Photo of Katrina Koerting

Ridgefield, Roxbury and New Milford are among the first towns to receive bronze certifications in the new Sustainable CT program.

The program started last year as a way to support and recognize localities’ economic development and sustainable practices. The first certifications were announced earlier this month, awarding 17 bronze certifications and five silver certifications.

Towns earn points based on their actions in nine areas, including thriving local economies, vibrant arts-and-culture, clean transportation and diverse housing.

“New Milford is a forward-thinking community,” Mayor Pete Bass said in a news release. “We are committed to promoting the economic well-being of our town and residents while respecting the environment and our natural resources.”

Some of New Milford’s highlights included its farmland preservation efforts, the electric vehicle charging station on the green, incorporating sustainability into the zoning regulations, hosting a household hazardous waste day and recycling a wide range of materials. The town was recognized for supporting the arts, as well as various groups that preserve and protect open space.

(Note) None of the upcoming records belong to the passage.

(** X15.  EncodeToken announces the derivation of the memberships first; it
    announces the upload exactly when the derivation succeeded, and every
    post it makes comes after that announcement. *)
Theorem EncodeToken_progress {W} `{Env W} token (st : State W) :
  let new := new_events st (exec (EncodeToken token) st) in
  exists rest,
    new = EvNotify "Creating keyring memberships for token" :: rest /\
    match fst (createKeyringMemberships (mt_OrgID (tok_Body token)) (tok_ID token) (world st))
    with
    | Err _ => rest = []
    | Ok _ => exists posted,
        rest = EvNotify "Uploading keyring memberships" :: map event_of posted
    end.
Proof.
  intros new. subst new. unfold new_events, exec. run_logic.
  destruct (createKeyringMemberships _ _ (world st)) as [[[v1 v2] | e] w1]; simpl.
  2: { rewrite drop_app_length. eexists. split; reflexivity. }
  destruct v1 as [| m1 v1]; simpl.
  - match goal with
    | |- context [postMembers v2 ?s] =>
      destruct (postMembers_posts v2 s) as (posted & Htrace & _);
        unfold exec in Htrace; destruct (postMembers v2 s) as [res st2]
    end.
    simpl in *. rewrite Htrace, <- !app_assoc, drop_app_length. simpl.
    eexists. split; [reflexivity |]. exists posted. reflexivity.
  - destruct (KeyringMember_Post (m1 :: v1) w1) as [[err |] w2]; simpl.
    + rewrite <- !app_assoc, drop_app_length. simpl.
      eexists. split; [reflexivity |]. exists [(Batch (m1 :: v1), Some err)]. reflexivity.
    + match goal with
      | |- context [postMembers v2 ?s] =>
        destruct (postMembers_posts v2 s) as (posted & Htrace & _);
          unfold exec in Htrace; destruct (postMembers v2 s) as [res st2]
      end.
      simpl in *. rewrite Htrace, <- !app_assoc, drop_app_length. simpl.
      eexists. split; [reflexivity |].
      exists ((Batch (m1 :: v1), None) :: posted). reflexivity.
Qed.

End logic_more.


(** ** More on the credentials client *)

Module api_more.

Import api Go_facts api_claims credentials_props credentials_props_more.

Section Envelopes.
Context `{Codec}.

Lemma createEnvelopes_app l1 l2 : forall results,
  createEnvelopes (l1 ++ l2) results =
    match createEnvelopes l1 results with
    | Ok r => createEnvelopes l2 r
    | Err e => Err e
    end.
Proof.
  induction l1 as [| c l1 IH]; intros results; simpl; [reflexivity |].
  destruct (resp_Version c =? 1)%Z.
  - destruct (Unmarshal_BaseCredential (resp_Body c)); [apply IH | reflexivity].
  - destruct (resp_Version c =? 2)%Z; [| reflexivity].
    destruct (Unmarshal_CredentialV2 (resp_Body c)); [apply IH | reflexivity].
Qed.

Lemma createEnvelopes_decodable resp : forall results,
  Forall decodable resp -> exists envs, createEnvelopes resp results = Ok envs.
Proof.
  induction resp as [| c rest IH]; intros results Hall; simpl; [eauto |].
  inversion Hall as [| c' rest' Hc Hrest]; subst.
  destruct Hc as [[Hv (b & Hb)] | [Hv (b & Hb)]]; rewrite Hv; simpl; rewrite Hb;
    apply IH, Hrest.
Qed.

End Envelopes.
(** * A shallow embedding of the chatbot and the search agent

    The two programs, [simple_chatbot.py] and [simple_agent.py], are thin
    orchestration loops around three collaborators: the terminal
    ([input]/[print]), the chat-completion service and the web-search
    backend.  The embedding keeps the program text (records for the objects,
    a state-and-exception monad for the methods, a fuelled loop for [run])
    and takes the collaborators as an interface, [Env], whose answers are
    arbitrary. *)

From Stdlib Require Import Ascii.
From stdpp Require Import gmap strings list.

(** ** Python values used by the programs *)

(** The line feed of the Python literals ["\n"]. *)
Definition LF : string := String (ascii_of_nat 10) EmptyString.

(** Truth value of a [str]: only the empty string is falsy. *)
Definition str_truthy (s : string) : bool := negb (bool_decide (s = "")).

(** Truth value of a [str | None] and of a [list | None]. *)
Definition opt_str_truthy (o : option string) : bool :=
  match o with
  | Some s => str_truthy s
  | None => false
  end.

(** [content or ""] *)
Definition or_empty (o : option string) : string :=
  match o with
  | Some s => if str_truthy s then s else ""
  | None => ""
  end.

Definition opt_list_truthy {A : Type} (o : option (list A)) : bool :=
  match o with
  | Some (_ :: _) => true
  | _ => false
  end.

(** The elements a [for] loop walks through when the condition above held. *)
Definition opt_list_items {A : Type} (o : option (list A)) : list A :=
  match o with
  | Some l => l
  | None => []
  end.

(** What [json.loads] can produce.  Numbers keep their literal. *)
#[warnings="-register-all"]
Inductive json : Type :=
  | JNull
  | JBool (b : bool)
  | JNumber (lit : string)
  | JString (s : string)
  | JArray (items : list json)
  | JObject (members : gmap string json).

(** The exceptions the two programs can meet. *)
Inductive exception : Type :=
  | ValueError (msg : string)
  | JSONDecodeError (doc : string)
  | ValidationError (model : string)
  | UnboundLocalError (var : string)
  | KeyboardInterrupt.

Inductive outcome (A : Type) : Type :=
  | Return (a : A)
  | Raise (e : exception).
Arguments Return {A} a.
Arguments Raise {A} e.

(** ** Messages *)

(** An entry of [tool_calls] in an assistant message parameter:
    [{"id": .., "type": .., "function": {"name": .., "arguments": ..}}]. *)
Record FunctionParam : Type := {
  param_name : string;
  param_arguments : string
}.

Record ToolCallParam : Type := {
  param_id : string;
  param_type : string;
  param_function : FunctionParam
}.

(** [ChatCompletionMessageParam]: a dictionary with the key ["role"] and,
    depending on the role, some of ["content"], ["tool_calls"] and
    ["tool_call_id"].  An absent key is [None]. *)
Record ChatCompletionMessageParam : Type := {
  role : string;
  content : option string;
  tool_calls : option (list ToolCallParam);
  tool_call_id : option string
}.

(** The reply object [completion.choices[0].message]. *)
Record Function : Type := {
  fn_name : string;
  fn_arguments : string
}.

Record ChatCompletionMessageToolCall : Type := {
  call_id : string;
  call_type : string;
  call_function : Function
}.

Record ChatCompletionMessage : Type := {
  reply_content : option string;
  reply_tool_calls : option (list ChatCompletionMessageToolCall)
}.

(** One hit of the search backend: a dictionary with the keys ["title"],
    ["href"] and ["body"]. *)
Record SearchResult : Type := {
  title : string;
  href : string;
  body : string
}.

(** The three kinds of dictionaries the programs write themselves. *)
Definition user_message (user_query : string) : ChatCompletionMessageParam :=
  {| role := "user"; content := Some user_query;
     tool_calls := None; tool_call_id := None |}.

Definition system_message (system_prompt : string) : ChatCompletionMessageParam :=
  {| role := "system"; content := Some system_prompt;
     tool_calls := None; tool_call_id := None |}.

Definition tool_message (id tool_response : string) : ChatCompletionMessageParam :=
  {| role := "tool"; content := Some tool_response;
     tool_calls := None; tool_call_id := Some id |}.

(** ** State *)

Inductive State : Type :=
  | START
  | LLM_CALL
  | TOOL_RUN
  | END.

#[global] Instance State_eq_dec : EqDecision State.
Proof. solve_decision. Defined.

(** ** ToolCall *)

Record ToolCall : Type := {
  tc_id : string;
  tc_type : string;
  tc_function_name : string;
  tc_arguments : gmap string json
}.

(** The pydantic constructor: the three strings are taken as they are, and
    the field [arguments: dict[str, Any]] accepts a dictionary only. *)
Definition ToolCall_new (id type function_name : string) (arguments : json)
  : outcome ToolCall :=
  match arguments with
  | JObject d =>
      Return {| tc_id := id; tc_type := type;
                tc_function_name := function_name; tc_arguments := d |}
  | _ => Raise (ValidationError "ToolCall")
  end.

(** What [SimpleAgent._get_response] is declared to return:
    [str | list[ToolCall] | None]. *)
Inductive Response : Type :=
  | RStr (s : string)
  | RList (l : list ToolCall)
  | RNone.

(** ** The collaborators *)

(** The world outside the program.  [input] answers [None] when the user
    presses Ctrl-C at the prompt (Python raises [KeyboardInterrupt]);
    [chat_completions_create] takes the model name, the messages and the
    names of the tools offered, and answers with the message of the first
    choice; [ddgs_text] takes the keywords and the region.  [json_loads]
    answers [None] where Python raises [JSONDecodeError], and [dict_str] is
    the text Python prints for a dictionary. *)
Class Env : Type := {
  World : Type;
  input : string → World → option string * World;
  print : string → World → World;
  chat_completions_create :
    string → list ChatCompletionMessageParam → list string →
    World → ChatCompletionMessage * World;
  ddgs_text : json → string → World → list SearchResult * World;
  json_loads : string → option json;
  dict_str : gmap string json → string
}.

(** ** The monad of the methods

    A method reads and writes the object [S] it is called on and the world,
    and either returns or raises.  What was written before a [raise] stays
    written. *)
Definition M `{Env} (S A : Type) : Type := S → World → outcome A * S * World.

Section Monad.
Context `{Env} {S : Type}.

Definition ret {A : Type} (a : A) : M S A := λ self w, (Return a, self, w).

Definition raise {A : Type} (e : exception) : M S A :=
  λ self w, (Raise e, self, w).

Definition bind {A B : Type} (m : M S A) (k : A → M S B) : M S B :=
  λ self w,
    match m self w with
    | (Return a, self', w') => k a self' w'
    | (Raise e, self', w') => (Raise e, self', w')
    end.

Definition lift_outcome {A : Type} (o : outcome A) : M S A :=
  λ self w, (o, self, w).

Definition get {A : Type} (f : S → A) : M S A := λ self w, (Return (f self), self, w).

Definition modify (f : S → S) : M S unit := λ self w, (Return tt, f self, w).

Definition call_input (prompt : string) : M S string :=
  λ self w,
    match input prompt w with
    | (Some line, w') => (Return line, self, w')
    | (None, w') => (Raise KeyboardInterrupt, self, w')
    end.

Definition call_print (text : string) : M S unit :=
  λ self w, (Return tt, self, print text w).

Definition call_create (model : string)
    (messages : list ChatCompletionMessageParam) (tools : list string)
  : M S ChatCompletionMessage :=
  λ self w,
    let '(r, w') := chat_completions_create model messages tools w in
    (Return r, self, w').

Definition call_ddgs_text (keywords : json) (region : string)
  : M S (list SearchResult) :=
  λ self w,
    let '(r, w') := ddgs_text keywords region w in (Return r, self, w').

(** [for x in xs: body(x)] *)
Fixpoint for_each {A : Type} (xs : list A) (body : A → M S unit) : M S unit :=
  match xs with
  | [] => ret tt
  | x :: rest => bind (body x) (λ _, for_each rest body)
  end.
End Monad.

(** The notations [x ← m; k] and [m ;; k] are those of the library. *)
#[global] Instance M_bind `{Env} {S : Type} : MBind (M S) :=
  λ A B k m, bind m k.
#[global] Instance M_ret `{Env} {S : Type} : MRet (M S) :=
  λ A a, ret a.

(** ** simple_chatbot.py *)

Module SimpleChatbot.
Record t : Type := {
  _system_message : ChatCompletionMessageParam;
  _message_history : list ChatCompletionMessageParam
}.

Definition __init__ (system_prompt : string) : t :=
  {| _system_message := system_message system_prompt;
     _message_history := [] |}.

(** [self._message_history.append(m)] *)
Definition append (m : ChatCompletionMessageParam) (self : t) : t :=
  {| _system_message := _system_message self;
     _message_history := _message_history self ++ [m] |}.

Section Methods.
Context `{Env}.

Definition _get_response (user_query : string) : M t (option string) :=
  modify (append (user_message user_query)) ;;
  system_message ← get _system_message;
  message_history ← get _message_history;
  assistant_response ←
    call_create "gpt-4o-mini" (system_message :: message_history) [];
  (if opt_str_truthy (reply_content assistant_response)
   then modify (append
          {| role := "assistant";
             content := reply_content assistant_response;
             tool_calls := None; tool_call_id := None |})
   else ret tt) ;;
  ret (reply_content assistant_response).

(** What [_get_response] sends: the system message, then the history with
    the new user message at its end. *)
Definition request (user_query : string) (self : t)
  : list ChatCompletionMessageParam :=
  _system_message self :: _message_history self ++ [user_message user_query].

Bass and Roxbury First Selectwoman Barbara Henry said they look forward to expanding their efforts so they can achieve the silver ranking next year.

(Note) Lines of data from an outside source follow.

Lemma eval_count_one {A} (g : A → Z * list (Z * Z)) (l : list A) a acc :
  NoDup l → a ∈ l →
  (∀ b, b ∈ l → fst (g b) = fst (g a) → b = a) →
  eval_count (fst (g a)) (g <$> l, acc) = 1%nat.
Proof.
  intros Hnd Ha Hinj. induction Hnd as [|b l Hb Hnd IH].
  - by apply elem_of_nil in Ha.
  - unfold eval_count in *. cbn [fst] in *. rewrite fmap_cons.
    destruct (decide (fst (g b) = fst (g a))) as [E|Hne].
    + assert (b = a) as -> by (apply Hinj; [left|done]).
      rewrite filter_cons_True by done. cbn [length]. f_equal.
      apply (eval_count_none g l (fst (g a)) acc).
      intros c Hc E'. apply Hb. rewrite <- (Hinj c); [done|by right|done].
    + rewrite filter_cons_False by done.
      apply IH; [|intros c Hc; apply Hinj; by right].
      apply elem_of_cons in Ha as [->|Ha]; done.
Qed.

(** X17.  [filter] when its three preconditions hold (a kernel with an odd
    number of rows and of columns, [kernel.rows() * 2 + 1 < input.rows()] and
    the same for the columns, an output of the shape of the input), with a
    square kernel (so that the bands, [kernel.rows()/2] wide, are as wide as
    the margin of the central part), an image of fewer than [2^30] rows and
    columns and an output over real storage: in either build the run
    returns, the evaluate functor is called [rows * cols] times, exactly once
    with every element of the output and never with anything else, and no
    pair is left accumulated at the end. *)
Theorem filter_square_kernel_each_output_once (ndebug : bool) {sz1 sz2 sz3 : Z}
    (input : MatrixWrapper sz1) (output : MatrixWrapper sz2)
    (kernel : MatrixWrapper sz3) :
  m_rows kernel mod 2 = 1 → 0 ≤ m_rows kernel → m_cols kernel = m_rows kernel →
  m_rows kernel * 2 + 1 < m_rows input → m_cols kernel * 2 + 1 < m_cols input →
  m_rows input < 2 ^ 30 → m_cols input < 2 ^ 30 →
  m_rows output = m_rows input → m_cols output = m_cols input →
  valid output →
  ∃ w, filter_log ndebug input output kernel = Returned w
       ∧ snd w = []
       ∧ Z.of_nat (length (fst w)) = m_rows input * m_cols input
       ∧ (∀ y x, 0 ≤ y < m_rows output → 0 ≤ x < m_cols output →
                 eval_count (at_ output y x) w = 1%nat)
       ∧ (∀ o, (∀ y x, 0 ≤ y < m_rows output → 0 ≤ x < m_cols output →
                       o ≠ at_ output y x) →
               eval_count o w = 0%nat).
Proof.
  intros OR HR Esq SR SC IR IC ER EC Hv.
  assert (OC : m_cols kernel mod 2 = 1) by by rewrite Esq.
  assert (HC : 0 ≤ m_cols kernel) by lia.
  pose proof (Z.div_mod (m_rows kernel) 2 ltac:(lia)) as HkR. rewrite OR in HkR.
  assert (0 ≤ m_rows kernel / 2) by (apply Z.div_pos; lia).
  destruct (filter_log_when_bands_fit ndebug input output kernel
              OR OC HR HC SR SC IR IC ER EC ltac:(lia)) as (Elog & _ & Htile).
  destruct (Htile ltac:(by rewrite Esq)) as [Hnd Hin].
  set (positions := filter_positions (m_rows input) (m_cols input)
                      (m_rows kernel / 2) (m_cols kernel / 2)) in *.
  set (g := λ a : Z * Z, (at_ output a.1 a.2, window_pairs input kernel a.1 a.2)).
  exists (g <$> positions, []). split_and!.
  - exact Elog.
  - done.
  - cbn [fst]. rewrite length_fmap.
    assert (Hperm : positions ≡ₚ row_major (m_rows input) (m_cols input)).
    { apply NoDup_Permutation; [done|apply NoDup_row_major|].
      intros [y x]. rewrite Hin, elem_of_row_major. done. }
    rewrite Hperm, length_row_major. nia.
  - intros y x Hy Hx.
    change (at_ output y x) with (fst (g (y, x))).
    apply eval_count_one; [done| |].
    + apply Hin. unfold in_grid. simpl. lia.
    + intros [y' x'] Hb E. apply Hin in Hb. unfold in_grid in Hb. simpl in Hb, E.
      apply (at_inj output y' x' y x Hv) in E as [-> ->]; [done|lia..].
  - intros o Ho. apply eval_count_none. intros [y x] Hb E.
    apply Hin in Hb. unfold in_grid in Hb. simpl in Hb, E.
    apply (Ho y x); [lia..|done].
Qed.

Lemma filter_square_kernel_each_output_once_witness :
  ∃ w, filter_log false (mkMatrixWrapper (sz := 1) 0 8 8 8)
                  (mkMatrixWrapper (sz := 1) 1000 8 8 8)
                  (mkMatrixWrapper (sz := 4) 2000 3 3 3) = Returned w
       ∧ eval_count 1000 w = 1%nat.
Proof.
  destruct (filter_square_kernel_each_output_once false
              (mkMatrixWrapper (sz := 1) 0 8 8 8)
              (mkMatrixWrapper (sz := 1) 1000 8 8 8)
              (mkMatrixWrapper (sz := 4) 2000 3 3 3))
    as (w & E & _ & _ & Hone & _);
    [reflexivity | simpl; lia | reflexivity | simpl; lia | simpl; lia
    | simpl; lia | simpl; lia | reflexivity | reflexivity
    | unfold valid, SIZE_MOD; simpl; lia | ].
  exists w. split; [exact E|]. apply (Hone 0 0); simpl; lia.
Defined.



(** ** gaussian_kernel on square kernels *)

Lemma create_returns {sz : Z} {V : Type} (rows cols : Z) (st : store V) :
  0 < sz → 0 ≤ brk st → 0 ≤ rows < 2 ^ 31 → 0 ≤ cols < 2 ^ 31 →
  rows * cols < 2 ^ 31 → brk st + sz * (rows * cols) ≤ SIZE_MOD →
  create (sz := sz) rows cols st
  = Returned (mkMatrix (mkMatrixWrapper (brk st) rows cols cols) (brk st),
              mkStore (mem st) (brk st + sz * (rows * cols))).
Proof.
  intros Hsz Hb Hr Hc Hrc Hfit. unfold create, new_array.
  rewrite (to_int_id (rows * cols)) by nia.
  rewrite !to_size_id by (unfold SIZE_MOD; nia).
  by destruct (Z.leb_spec (brk st + sz * (rows * cols)) SIZE_MOD); [|lia].
Qed.

Section GaussianSquare.
Context {sz : Z} {V : Type}.
Variable gauss : Z → V.
Variable K : MatrixWrapper sz.
Variable h : Z.
Variable st0 : store V.
Hypothesis K_valid : valid K.
Hypothesis K_rows : m_rows K = 2 * h + 1.
Hypothesis K_cols : m_cols K = 2 * h + 1.
Hypothesis h_range : 0 ≤ h < 2 ^ 14.

(** The weight of the cell [(r, c)]. *)
Let val (r c : Z) : V := gauss ((c - h) * (c - h) + (r - h) * (r - h)).

(** The store differs from [st0] in cells of the kernel only, and the cells
    selected by [G] hold their weights. *)
Let wrote (G : Z → Z → Prop) (st : store V) : Prop :=
  brk st = brk st0
  ∧ (∀ a, (∀ r c, 0 ≤ r ≤ 2 * h → 0 ≤ c ≤ 2 * h → a ≠ at_ K r c) →
          read a st = read a st0)
  ∧ ∀ r c, 0 ≤ r ≤ 2 * h → 0 ≤ c ≤ 2 * h → G r c →
           read (at_ K r c) st = Some (val r c).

“Improving on our recycling efforts and raising awareness on how we can all use less plastic bags, straws, pesticides, etc. is one of the next steps we’d like to build on,” Henry said.

Bass and Henry said they hope to use the grant money to achieve some of their goals.

Sustainable CT was developed by the Institute for Sustainable Energy at Eastern Connecticut State University with advice from municipal leaders across the state. It’s independently funded, largely by the Emily Hall Tremaine Foundation, the Hampshire Foundation and the Common Sense Fund.

Roxbury earned points for collaborating with the Roxbury Land Trust, as well as supporting the arts and conservation commission. The commission recently completed Joey’s Trail, which was dedicated to Joey Awlasewicz who died in 2014 and loved the outdoors.

The town was recognized for its electric vehicle charging station and partnering with various organizations to promote local businesses and recycling.

Some of Ridgefiled’s recent efforts include the remediation and redevelopment of the former Schlumberger property, the conservation commission’s work, increased marketing and promotion of cultural events and businesses, hosting sustainable events and collecting food waste.